Details Of FOMC Minutes Will Drive US Dollar Today

Amid a quiet calendar on the second full trading day of the year, the December 2016 FOMC meeting minutes stand out as the significant catalyst for the US Dollar today. The minutes, reflecting the conversation had amid the Fed’s 25-bps rate hike, will surely drive volatility on what has been a lackluster day for the greenback thus far.

The December 2016 FOMC minutes should reveal a cautiously hawkish tone among policymakers, although perhaps not to the degree to which rates markets have aggressively priced-in action over the next year. While financial markets have been quick to send inflation expectations higher after the Trump election win, only a “few” FOMC officials, per Fed Chair Janet Yellen, have incorporated the potential impact of fiscal stimulus into their rate projections (affectionately known as the ‘dot plot’).

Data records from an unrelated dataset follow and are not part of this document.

(** [FluffPillow.change_transform(self, doc_dict)] *)
Definition change_transform (self : FluffPillow) (db : gmap string IndicatorDocument)
    (doc_dict : gmap string value)
  : result (option IndicatorDocument * IndicatorDocument) :=
  let* doc := document_class_wrap self doc_dict in
  let indicator_id := ind_name (indicator_class self) ++ "-" ++ get_id doc in
  let* current_indicator := get_or_none db indicator_id in
  let '(current_indicator, indicator) :=
    match current_indicator with
    | None => (None, new_indicator (indicator_class self) indicator_id)
    | Some d => (Some d (* indicator.to_json() *), d)
    end in
  let* indicator := IndicatorDocument_calculate (indicator_class self) indicator doc in
  Ok (current_indicator, indicator).

(** [FluffPillow.change_transport(self, indicators)]: the new store and the
    diff sent with [indicator_document_updated], if any. *)
Definition change_transport (self : FluffPillow) (db : gmap string IndicatorDocument)
    (indicators : option IndicatorDocument * IndicatorDocument)
  : result (gmap string IndicatorDocument * option descriptor) :=
  let '(old_indicator, new_indicator) := indicators in
  let db := <[_id new_indicator := new_indicator]> db in
  let* diff := IndicatorDocument_diff (indicator_class self) new_indicator old_indicator in
  Ok (db, diff).

(** One change through the pillow: transform, then transport. *)
Definition process_change (self : FluffPillow) (db : gmap string IndicatorDocument)
    (doc_dict : gmap string value)
  : result (gmap string IndicatorDocument * option descriptor) :=
  let* indicators := change_transform self db doc_dict in
  change_transport self db indicators.

(** ** Worked instances *)

Module Sample.
Definition item_flag (arg : pyarg) (name : string) : bool :=
  match arg with
  | ArgItem item => bool_decide (item_fields item !! name = Some (VInt 1))
  | ArgResult _ _ _ => false
  end.

Definition item_values (arg : pyarg) (name : string) : list value :=
  match arg with
  | ArgItem item =>
      match item_fields item !! name with Some v => [v] | None => [] end
  | ArgResult _ _ _ => []
  end.

(** class Visits(Calculator): one date emitter, one null emitter, one
    post-processing emitter and a filter. *)
Definition Visits_attrs : gmap string pyobj :=
  list_to_map
    [("all_visits", PyFunction (date_emitter (def (fun a => RSeq (item_values a "date")))));
     ("e", PyFunction (date_emitter (def (fun a => RSeq (item_values a "e")))));
     ("owner", PyFunction (null_emitter (def (fun a => RSeq (item_values a "owner")))));
     ("late", PyFunction (post_process (def (fun _ => RSeq [VStr "x"; VStr "y"]))));
     ("is_active", PyFunction (filter_by (def (fun a => RBool (item_flag a "active")))))].

Definition Visits : CalcClass :=
  (CalculatorMeta_new 1 "Visits" [CalcBase Calculator_class] Visits_attrs).1.

(** class Sub(Visits): overrides [owner] without a tag, adds [extra]. *)
Definition Sub_attrs : gmap string pyobj :=
  list_to_map
    [("owner", PyFunction (def (fun _ => RSeq [])));
     ("extra", PyFunction (date_emitter (def (fun _ => RSeq [VInt 7]))));
     ("offsets", PyDict {[ "extra" := (-3, 2)%Z ]})].

Definition Sub : CalcClass :=
  (CalculatorMeta_new 2 "Sub" [CalcBase Visits; PlainBase ∅] Sub_attrs).1.

Definition active_item : SourceDoc :=
  {| get_id := "abc";
     item_fields := list_to_map [("active", VInt 1); ("date", VInt 20); ("owner", VStr "o");
                                 ("domain", VStr "test")] |}.

Definition inactive_item : SourceDoc :=
  {| get_id := "abc";
     item_fields := list_to_map [("active", VInt 0); ("date", VInt 20); ("owner", VStr "o");
                                 ("domain", VStr "test")] |}.
Definition timeoutMessage (connectionId : string) : string :=
  "VPN connection " +:+ connectionId +:+ " timeout".

(** ** src/vpnManager.js: operations *)

(** What the awaiting caller does when the [startVPN] promise settles.  The
    timer callback of [attemptReconnect] deletes the attempt counter after a
    successful start and logs a failed one; it never rethrows. *)
Definition settle (connectionId : string) (c : Caller) (r : Completion bool)
    (W : World) : World :=
  let W := record_outcome {| o_conn := connectionId; o_caller := c; o_result := r |} W in
  match c, r with
  | External, _ => W
  | Reconnecting _, Returned _ => deleteAttempts connectionId W
  | Reconnecting attempts, Threw m =>
      log2 LError ("Reconnection attempt " +:+ show_Z (attempts + 1) +:+
                   " failed for VPN " +:+ connectionId +:+ ":") (Some m) W
  end.

(** [startVPN], after [await this.waitForConnection(...)] resolved. *)
Definition startVPN_established (w : Waiter) (W : World) : World :=
  let W := log LInfo ("VPN connection " +:+ w_conn w +:+ " established successfully") W in
  settle (w_conn w) (w_caller w) (Returned true) W.

(** [startVPN], the [catch (error)] block, for the start awaited by [c]. *)
Definition startVPN_catch (connectionId : string) (c : Caller) (message : string)
    (W : World) : World :=
  let W := log2 LError ("Failed to start VPN connection " +:+ connectionId +:+ ":")
                (Some message) W in
  let W := setStatus connectionId StError W in
  settle connectionId c (Threw message) W.

Definition checkInterval : Z := 1000.

(** [checkConnection] inside [waitForConnection]: past the deadline the
    promise is rejected, otherwise one probe [exec('ip route | grep tun')] is
    issued.  ([exec] reports a failure of the command through its callback.
    Should [exec] itself throw, the [catch] sets the timer that a reply
    without a route sets: that case is the event [ProbeDone] with an empty
    [stdout], arriving at once.) *)
Definition checkConnection (w : Waiter) (W : World) : World :=
  if (w_timeout w <? clock W - w_start w)%Z then
    let W := setStatus (w_conn w) StError W in
    startVPN_catch (w_conn w) (w_caller w) (timeoutMessage (w_conn w)) W
  else
    schedule (ProbeReply w) W.

(** The callback of [exec]: [(error, stdout) => ...]. *)
Definition probeCallback (w : Waiter) (stdout : string) (W : World) : World :=
  if negb (String.eqb stdout "") && includes "tun" stdout then
    let W := setStatus (w_conn w) StConnected W in
    startVPN_established w W
  else
    schedule (PollTimer (clock W + checkInterval) w) W.

(** [waitForConnection(connectionId, timeout = 30000)] up to its first
    suspension. *)
Definition waitForConnection (connectionId : string) (timeout : Z) (c : Caller)
    (W : World) : World :=
  let W := setStatus connectionId StConnecting W in
  checkConnection
    {| w_conn := connectionId; w_start := clock W; w_timeout := timeout; w_caller := c |} W.

Definition defaultTimeout : Z := 30000.

Definition spawnArgs (connectionId protocol : string) : list string :=
  [ "--config"; configPath protocol;
    "--daemon";
    "--log"; "logs/vpn-" +:+ connectionId +:+ ".log";
    "--writepid"; "logs/vpn-" +:+ connectionId +:+ ".pid" ].

(** [spawn('openvpn', args, { stdio: 'pipe' })] and the four [on] handlers. *)
Definition spawn (connectionId protocol : string) (W : World) : World :=
  with_procs (λ ps, ps ++ [{| p_conn := connectionId; p_proto := protocol;
                               p_args := spawnArgs connectionId protocol;
                               p_alive := true; p_signals := [] |}]) W.

(** What the call [spawn('openvpn', ...)] does, which is for the operating
    system to decide: it returns a child process, or it throws at once (an
    argument with a NUL byte, an argument list that is too long, no memory).
    A failure that is reported later comes as the ['error'] event instead. *)
Inductive SpawnResult :=
| Spawned
| SpawnThrew (message : string).

(** [startVPN(connectionId, protocol)] up to its first suspension; [r] is
    what [spawn] does if the call gets to it.  When [spawn] throws, the
    [catch] block runs with nothing spawned and nothing tracked. *)
Definition startVPN (connectionId protocol : string) (c : Caller) (r : SpawnResult)
    (W : World) : World :=
  if isConnected (mgr W) connectionId then
    let W := log LInfo ("VPN connection " +:+ connectionId +:+ " is already active") W in
    settle connectionId c (Returned true) W
  else if negb (existsSync (configPath protocol) W) then
    settle connectionId c (Threw (configMissingMessage protocol)) W
  else if negb (existsSync authPath W) then
    settle connectionId c (Threw authMissingMessage) W
  else
    let W := log LInfo ("Starting VPN connection " +:+ connectionId +:+
                        " with protocol " +:+ protocol) W in
    match r with
    | SpawnThrew message => startVPN_catch connectionId c message W
    | Spawned =>
        let pid := length (procs W) in
        let W := spawn connectionId protocol W in
        let W := setConnection connectionId
                   {| process := pid; protocol := protocol; startTime := clock W |} W in
        waitForConnection connectionId defaultTimeout c W
    end.

(** [attemptReconnect(connectionId, protocol)] *)
Definition attemptReconnect (connectionId protocol : string) (W : World) : World :=
  let attempts := default 0%Z (reconnectAttempts (mgr W) !! connectionId) in
  if (maxReconnectAttempts (mgr W) <=? attempts)%Z then
    log LError ("Max reconnection attempts reached for VPN " +:+ connectionId) W
  else
    let W := setAttempts connectionId (attempts + 1) W in
    let W := log LInfo ("Attempting to reconnect VPN " +:+ connectionId +:+
                        " (attempt " +:+ show_Z (attempts + 1) +:+ ")") W in
    schedule (ReconnectTimer (clock W + reconnectDelay (mgr W))
                connectionId protocol attempts) W.

(** [code !== 0 && !signal] *)
Definition unintentional (code : option Z) (signal : option string) : bool :=
  negb (bool_decide (code = Some 0%Z)) &&
  negb (match signal with Some s => negb (String.eqb s "") | None => false end).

If this is the case, then, there may not be the hawkish hue to the FOMC minutes today that appeared superficially last month. We’re going to want to pay particular attention to see to what degree FOMC officials have incorporated changes in fiscal policy into their forecast, and what plans they may have to react to said changes. In sum, while markets have been reading in between the lines to find evidence of three rate hikes in 2017, it is possible that the December 2016 FOMC minutes reveal a more cautious tone than is currently being priced by markets.

Any reaction from the FOMC minutes should be looked at exclusively through the lens of interest rate differentials: if Treasury yields increase post-minutes, the US Dollar should do well via USD/JPY; if Treasury yields decrease, the US Dollar should do poorly via EUR/USD.